(** C1. On a frame event the preview window is offered the frame
    first.  When it declines, the method returns false, the callback
    notifier is left as it was and is sent nothing.  When it accepts,
    the notifier is handed the same frame reference, timestamp and
    metadata flag, right after the window. *)
Theorem onNextFrameAvailable_window_gates_notifier frame timestamp meta s d :
  mCameraDevice s = Some d ->
  let offered :=
    PreviewWindow.onNextFrameAvailable frame timestamp meta (mPreviewWindow s) d in
  let accepted := offered.1.1 in
  exists s',
    onNextFrameAvailable frame timestamp meta s = Some (accepted, s') /\
    mPreviewWindow s' = offered.1.2 /\
    if accepted then
      let notified :=
        CallbackNotifier.onNextFrameAvailable frame timestamp meta
          (mCallbackNotifier s) offered.2 in
      mCallbackNotifier s' = notified.1 /\
      mCameraDevice s' = Some notified.2 /\
      calls s' = calls s ++ [WinOnNextFrameAvailable frame timestamp meta true;
                             CbOnNextFrameAvailable frame timestamp meta]
    else
      mCallbackNotifier s' = mCallbackNotifier s /\
      mCameraDevice s' = Some offered.2 /\
      calls s' = calls s ++ [WinOnNextFrameAvailable frame timestamp meta false].
Proof.
  intros Hd. cbv zeta.
  unfold onNextFrameAvailable, bind, pure. rewrite Hd.
  destruct (PreviewWindow.onNextFrameAvailable frame timestamp meta (mPreviewWindow s) d)
    as [[accepted w'] d'] eqn:Hoffer.
  destruct accepted; simpl.
  - destruct (CallbackNotifier.onNextFrameAvailable frame timestamp meta
                (mCallbackNotifier s) d') as [n' d''] eqn:Hnotify.
    eexists. split; [reflexivity|]. simpl. rewrite <- app_assoc. done.
  - eexists. split; [reflexivity|]. done.
Qed.

(** What one [doStopPreview] does, for every session. *)
Lemma doStopPreview_cases s :
  if PreviewWindow.isPreviewEnabled (mPreviewWindow s) then
    match mCameraDevice s with
    | Some d =>
        if V4L2CameraDevice.isStarted d then
          let stopped := V4L2CameraDevice.stopDevice (V4L2CameraDevice.stopDeliveringFrames d) in
          let s1 := log (DevStopDevice stopped.1)
                      (with_device stopped.2
                         (log DevStopDeliveringFrames
                            (with_device (V4L2CameraDevice.stopDeliveringFrames d) s))) in
          doStopPreview s =
            Some (NO_ERROR,
                  if stopped.1 =? NO_ERROR
                  then log WinStopPreview
                         (with_window (PreviewWindow.stopPreview (mPreviewWindow s)) s1)
                  else s1)
        else
          doStopPreview s =
            Some (NO_ERROR,
                  log WinStopPreview
                    (with_window (PreviewWindow.stopPreview (mPreviewWindow s)) s))
    | None => doStopPreview s = None
    end
  else doStopPreview s = Some (NO_ERROR, s).
Proof.
  destruct (PreviewWindow.isPreviewEnabled (mPreviewWindow s)) eqn:Hen.
  - destruct (mCameraDevice s) as [d|] eqn:Hd.
    + destruct (V4L2CameraDevice.isStarted d) eqn:Hst; cbv zeta;
        apply outcome_eq; unfold doStopPreview; exec; try done; congruence.
    + unfold doStopPreview, bind, win_query, read, dev_query, bind, getCameraDevice.
      by rewrite Hen, Hd.
  - unfold doStopPreview, bind, win_query, read. by rewrite Hen.
Qed.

▸ EXERCISE
Every line of the records containing the word "offered" must appear in the answer.

▸ EXERCISE RESULT
(** C1. On a frame event the preview window is offered the frame
  let offered :=
  let accepted := offered.1.1 in
    mPreviewWindow s' = offered.1.2 /\
          (mCallbackNotifier s) offered.2 in
      mCameraDevice s' = Some offered.2 /\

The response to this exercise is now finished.